David Delpy, EPSRC’s Chief Executive, said: “We rely on the structures of the online world as much as we depend on physical infrastructure and utilities. Academic research that both evaluates threats and devises appropriate defences and safeguards is vital to our national and personal security. Fundamental and applied science and engineering have important roles to play here.”
The Research Institute aims to open for business in April 2013 for a period of three years.
Notes
The second Academic Research Institute has been established to conduct research into Automated Program Analysis and Verification. This is part of a joint response between GCHQ, the Department for Business, Innovation and Skills (BIS), the Research Councils’ Global Uncertainties Programme (RCUK) (led by EPSRC) and the Office of Cyber Security and Information Assurance (OCSIA) to, Protecting and Promoting the UK in a Digital World, the Government’s National Cyber Security Strategy. The Strategy describes how Government is working with academia and industry to make the UK more resilient to cyber attacks.
Objectives of the Strategy are to:
Tackle cyber crime and make the UK one of the most secure places in the world to do business in cyberspace
Make the UK more resilient to cyber attack and better able to protect our interests in cyberspace
Help to shape an open, vibrant and stable cyberspace which the UK public can use safely and that supports open societies
Build the UK’s cross-cutting knowledge, skills and capability to underpin all cyber security objectives.

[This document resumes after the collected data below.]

Lemma globals_ok_extend (G : module_env) (h objs : heap) :
  globals_ok G h -> globals_ok G (h ++ objs).
Proof.
  intros (basic & azfa & azfb & azfc & expected & HG).
  exists basic, azfa, azfb, azfc, expected.
  intuition auto using lookup_old.
Qed.

Section Tables.

Variables (G : module_env) (h : heap) (l : loc) (d : gmap string val).
Hypothesis HG : globals_ok G h.
Hypothesis Hl : h !! l = Some (ODict d).

Lemma check_basic_deletion_run (region : string) :
  check_basic_deletion G (VRef l) region h = Ret (basic_value d region) h.
Proof.
  destruct HG as (basic & azfa & azfb & azfc & expected
                  & HB & Hb & Ha & Hb' & Hc & _).
  unfold check_basic_deletion, basic_value, basic_markers_of.
  rewrite HB.
  cbv beta iota delta [bind].
  rewrite (dict_contains_run _ _ _ Hb). unfold tested.
  pose proof (basic_table_lookup (VRef azfa) (VRef azfb) (VRef azfc) region)
    as Ht.
  destruct (String.eqb region "AZFa");
    [|destruct (String.eqb region "AZFb");
      [|destruct (String.eqb region "AZFc")]].
  4: { rewrite Ht. reflexivity. }
  all: rewrite bool_decide_eq_true_2 by (rewrite Ht; eauto).
  all: cbv beta iota delta [ret negb].
  all: rewrite (dict_subscript_run _ _ _ Hb _ _ Ht).
  1: rewrite (the_list_run _ _ _ Ha).
  2: rewrite (the_list_run _ _ _ Hb').
  3: rewrite (the_list_run _ _ _ Hc).
  all: apply (check_basic_deletion_loop_run _ _ _ Hl).
Qed.

End Tables.

(** ** Running the functions that allocate *)

Section Allocating.

Variables (h : heap) (l : loc) (d : gmap string val).
Hypothesis Hl : h !! l = Some (ODict d).

Lemma the_list_new0 (xs : list val) (objs : list obj) :
  the_list (VRef (length h)) (h ++ OList xs :: objs)
  = Ret xs (h ++ OList xs :: objs).
Proof. apply the_list_run, lookup_new0. Qed.

Lemma list_append_new0 (xs : list val) (objs : list obj) (v : val) :
  list_append (VRef (length h)) v (h ++ OList xs :: objs)
  = Ret tt (h ++ OList (xs ++ [v]) :: objs).
Proof. unfold list_append. rewrite lookup_new0, insert_new0. reflexivity. Qed.

Lemma check_azfbc_deletion_run :
  check_azfbc_deletion (VRef l) h
  = Ret (azfbc_value d)
        (h ++ [str_list ["sY127"; "sY134"; "sY254"; "sY255"]]).
Proof.
  pose proof (fun objs => lookup_old h objs l _ Hl) as Hl'.
  unfold check_azfbc_deletion, azfbc_value.
  cbv beta iota delta [bind].
  rewrite alloc_run. cbv beta iota. unfold str_list at 1 2.
  rewrite the_list_new0.
  rewrite (check_azfbc_deletion_loop_run _ _ _ (Hl' _)).
  destruct (all_absent_value d _); cbv beta iota delta [negb ret];
    [|reflexivity].
  run_heap Hl'.
  all: rewrite ?untested_getv by assumption; reflexivity.
Qed.

Lemma missing_expected_loop_run (items acc : list string) :
  missing_expected_loop (VRef l) (VRef (length h)) (VStr <$> items)
    (h ++ [OList (VStr <$> acc)])
  = Ret tt (h ++ [OList (VStr <$> (acc ++ missing_expected_value d items))]).
Proof.
  pose proof (fun objs => lookup_old h objs l _ Hl) as Hl'.
  revert acc. induction items as [|k items IH]; intros acc.
  - cbn. rewrite app_nil_r. reflexivity.
  - cbn [fmap list_fmap missing_expected_loop missing_expected_value
         List.filter].
    run_heap Hl'.
    + rewrite list_append_new0.
      change (OList ((VStr <$> acc) ++ [VStr k]))
        with (OList ((VStr <$> acc) ++ (VStr <$> [k]))).
      rewrite <- fmap_app, IH, <- app_assoc. reflexivity.
    + apply IH.
    + apply IH.
Qed.

Lemma strs_of_run (ss : list string) (h' : heap) :
  strs_of (VStr <$> ss) h' = Ret ss h'.
Proof.
  induction ss as [|s ss IH]; [reflexivity|].
  cbn [fmap list_fmap strs_of the_str]. cbv beta iota delta [bind ret].
  rewrite IH. reflexivity.
Qed.

End Allocating.

(** ** Running the classifier *)

Lemma extension_value_AZFa (d : gmap string val) :
  extension_value d "AZFa"
  = if azfa_complete_value d then (true, "complete", None)
    else (false, "partial_or_atypical", None).
Proof. reflexivity. Qed.

Lemma extension_value_AZFb (d : gmap string val) :
  extension_value d "AZFb"
  = if azfb_boundaries_value d then
      (true, "P5/proximal_P1", Some "virtually_impossible")
    else if has_status d "sY1192" "present" then
      (false, "partial", Some "possible")
    else (false, "atypical", None).
Proof. reflexivity. Qed.

Lemma extension_value_AZFc (d : gmap string val) :
  extension_value d "AZFc"
  = if negb (tested d "sY160") then (false, "unknown_terminal_status", None)
    else if has_status d "sY160" "present" then
      (true, "b2/b4", Some "approximately_50_percent")
    else (true, "terminal", None).
Proof. reflexivity. Qed.

Section Classifier.

Variables (G : module_env) (h : heap) (l : loc) (d : gmap string val).
Hypothesis HG : globals_ok G h.
Hypothesis Hl : h !! l = Some (ODict d).

Lemma no_deletion_run :
  exists objs,
    (missing_expected <- alloc (OList []) ;;
     items <- the_list (EXPECTED_PRESENT_MARKERS G) ;;
     missing_expected_loop (VRef l) missing_expected items ;;;
     any_missing <- list_truthy missing_expected ;;
     if any_missing then
       joined <- str_join ", " missing_expected ;;
       ret ("INCONSISTENT_DATA: Expected present markers are absent: "
            ++ joined)%string
     else ret "NO_DELETION_DETECTED") h
    = Ret (match missing_expected_value d expected_present with
           | [] => "NO_DELETION_DETECTED"
           | missing =>
               ("INCONSISTENT_DATA: Expected present markers are absent: "
                ++ join_strs ", " missing)%string
           end) (h ++ objs).
Proof.
  destruct HG as (basic & azfa & azfb & azfc & expected
                  & _ & _ & _ & _ & _ & HE & He).
  rewrite HE. cbv beta iota delta [bind].
  rewrite alloc_run. cbv beta iota.
  rewrite (the_list_run _ _ _ (lookup_old h _ _ _ He)). unfold str_list.
  change (OList []) with (OList (VStr <$> [])).
  rewrite (missing_expected_loop_run h l d Hl). cbn [app].
  unfold list_truthy, str_join. cbv beta iota delta [bind ret].
  rewrite the_list_new0.
  destruct (missing_expected_value d expected_present) as [|k ks].
  - eexists. reflexivity.
  - change (negb (bool_decide (VStr <$> k :: ks = []))) with true.
    cbv beta iota. rewrite the_list_new0, strs_of_run.
    eexists. reflexivity.
Qed.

Last year, GCHQ, BIS and RCUK announced the award of Academic Centre of Excellence (ACE) in Cyber Security Research status to eight UK universities. http://www.gchq.gov.uk/Press/Pages/Cyber-Security-Research-Centres-of-Excellence.aspx and a first Academic Research Institute in the “Science of Cyber Security” https://www.gchq.gov.uk/Press/Pages/UK’s-First-Academic-Research-Institute-to-Investigate-the-‘Science-of-Cyber-Security’.aspx.
Also in the pipeline are plans for a scheme to recognise Academic Centres of Excellence in Cyber Security Education, Certification of Cyber Security training courses and increased sponsorship of PhD research.